(Material for this task)
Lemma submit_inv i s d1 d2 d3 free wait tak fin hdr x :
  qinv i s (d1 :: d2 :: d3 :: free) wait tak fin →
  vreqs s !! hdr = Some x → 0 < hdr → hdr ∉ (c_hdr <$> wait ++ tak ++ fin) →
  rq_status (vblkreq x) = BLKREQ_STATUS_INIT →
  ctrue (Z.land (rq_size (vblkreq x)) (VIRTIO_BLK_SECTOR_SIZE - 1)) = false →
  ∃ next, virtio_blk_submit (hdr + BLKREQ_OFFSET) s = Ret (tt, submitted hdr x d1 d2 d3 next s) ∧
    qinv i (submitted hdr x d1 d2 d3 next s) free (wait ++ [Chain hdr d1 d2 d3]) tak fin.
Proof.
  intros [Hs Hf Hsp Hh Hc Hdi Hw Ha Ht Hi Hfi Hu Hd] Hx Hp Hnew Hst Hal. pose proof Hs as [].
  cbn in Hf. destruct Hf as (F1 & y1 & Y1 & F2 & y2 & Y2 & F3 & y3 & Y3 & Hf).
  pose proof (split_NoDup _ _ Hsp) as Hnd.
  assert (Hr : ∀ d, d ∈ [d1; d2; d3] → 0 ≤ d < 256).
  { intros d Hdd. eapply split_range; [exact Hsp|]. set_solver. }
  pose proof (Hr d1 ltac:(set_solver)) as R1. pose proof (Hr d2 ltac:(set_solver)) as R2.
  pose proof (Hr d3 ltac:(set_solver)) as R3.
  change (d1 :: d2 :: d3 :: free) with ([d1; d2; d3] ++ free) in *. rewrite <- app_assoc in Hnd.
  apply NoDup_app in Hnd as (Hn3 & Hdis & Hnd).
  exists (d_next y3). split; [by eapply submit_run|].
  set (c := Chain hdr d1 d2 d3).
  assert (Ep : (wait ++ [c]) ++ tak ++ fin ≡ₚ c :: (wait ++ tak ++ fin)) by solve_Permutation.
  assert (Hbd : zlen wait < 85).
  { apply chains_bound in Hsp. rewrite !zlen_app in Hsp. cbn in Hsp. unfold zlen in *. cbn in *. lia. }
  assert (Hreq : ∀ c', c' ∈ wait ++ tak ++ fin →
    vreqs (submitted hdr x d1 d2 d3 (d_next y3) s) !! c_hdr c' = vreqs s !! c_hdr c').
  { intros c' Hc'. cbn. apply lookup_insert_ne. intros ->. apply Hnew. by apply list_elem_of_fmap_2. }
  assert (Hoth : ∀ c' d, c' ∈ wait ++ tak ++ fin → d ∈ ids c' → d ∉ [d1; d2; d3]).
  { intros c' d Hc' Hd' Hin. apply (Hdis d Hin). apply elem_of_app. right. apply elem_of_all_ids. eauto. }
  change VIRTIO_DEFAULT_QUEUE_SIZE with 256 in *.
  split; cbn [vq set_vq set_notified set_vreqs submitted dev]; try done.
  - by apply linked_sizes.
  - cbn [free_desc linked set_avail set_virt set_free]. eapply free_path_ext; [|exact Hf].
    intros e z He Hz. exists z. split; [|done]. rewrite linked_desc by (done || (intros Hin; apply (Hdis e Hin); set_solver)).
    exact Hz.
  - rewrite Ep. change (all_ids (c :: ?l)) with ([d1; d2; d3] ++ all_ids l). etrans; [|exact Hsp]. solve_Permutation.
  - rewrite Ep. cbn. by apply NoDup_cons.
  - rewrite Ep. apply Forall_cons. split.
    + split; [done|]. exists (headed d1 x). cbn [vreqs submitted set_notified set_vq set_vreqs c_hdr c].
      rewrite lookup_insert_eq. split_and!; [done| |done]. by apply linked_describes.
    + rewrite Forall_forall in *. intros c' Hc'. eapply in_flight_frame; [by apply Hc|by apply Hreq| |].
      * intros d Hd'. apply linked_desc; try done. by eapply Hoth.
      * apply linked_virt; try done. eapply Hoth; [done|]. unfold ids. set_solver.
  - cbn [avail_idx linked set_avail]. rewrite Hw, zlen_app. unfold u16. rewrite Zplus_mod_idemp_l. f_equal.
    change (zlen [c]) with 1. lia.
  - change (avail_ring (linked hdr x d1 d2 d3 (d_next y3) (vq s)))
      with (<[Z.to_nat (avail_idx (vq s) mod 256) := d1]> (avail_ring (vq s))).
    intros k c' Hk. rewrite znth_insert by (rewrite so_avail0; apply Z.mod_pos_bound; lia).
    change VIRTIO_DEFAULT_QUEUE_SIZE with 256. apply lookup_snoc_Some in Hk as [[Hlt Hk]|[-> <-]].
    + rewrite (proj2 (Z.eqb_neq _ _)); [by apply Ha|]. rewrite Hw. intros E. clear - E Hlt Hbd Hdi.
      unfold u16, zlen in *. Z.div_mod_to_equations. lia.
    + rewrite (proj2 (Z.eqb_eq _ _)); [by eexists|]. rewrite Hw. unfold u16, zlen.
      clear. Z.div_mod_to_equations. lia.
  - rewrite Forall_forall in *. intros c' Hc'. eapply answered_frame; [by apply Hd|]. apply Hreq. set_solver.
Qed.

(Task brief) All lines above from the one holding "assert (Hbd : zlen wait < 85)." to the one holding "c' Hc'. cbn.", inclusive, are to be copied exactly; no other line is wanted.

(Solution)
  assert (Hbd : zlen wait < 85).
  { apply chains_bound in Hsp. rewrite !zlen_app in Hsp. cbn in Hsp. unfold zlen in *. cbn in *. lia. }
  assert (Hreq : ∀ c', c' ∈ wait ++ tak ++ fin →
    vreqs (submitted hdr x d1 d2 d3 (d_next y3) s) !! c_hdr c' = vreqs s !! c_hdr c').
  { intros c' Hc'. cbn. apply lookup_insert_ne. intros ->. apply Hnew. by apply list_elem_of_fmap_2. }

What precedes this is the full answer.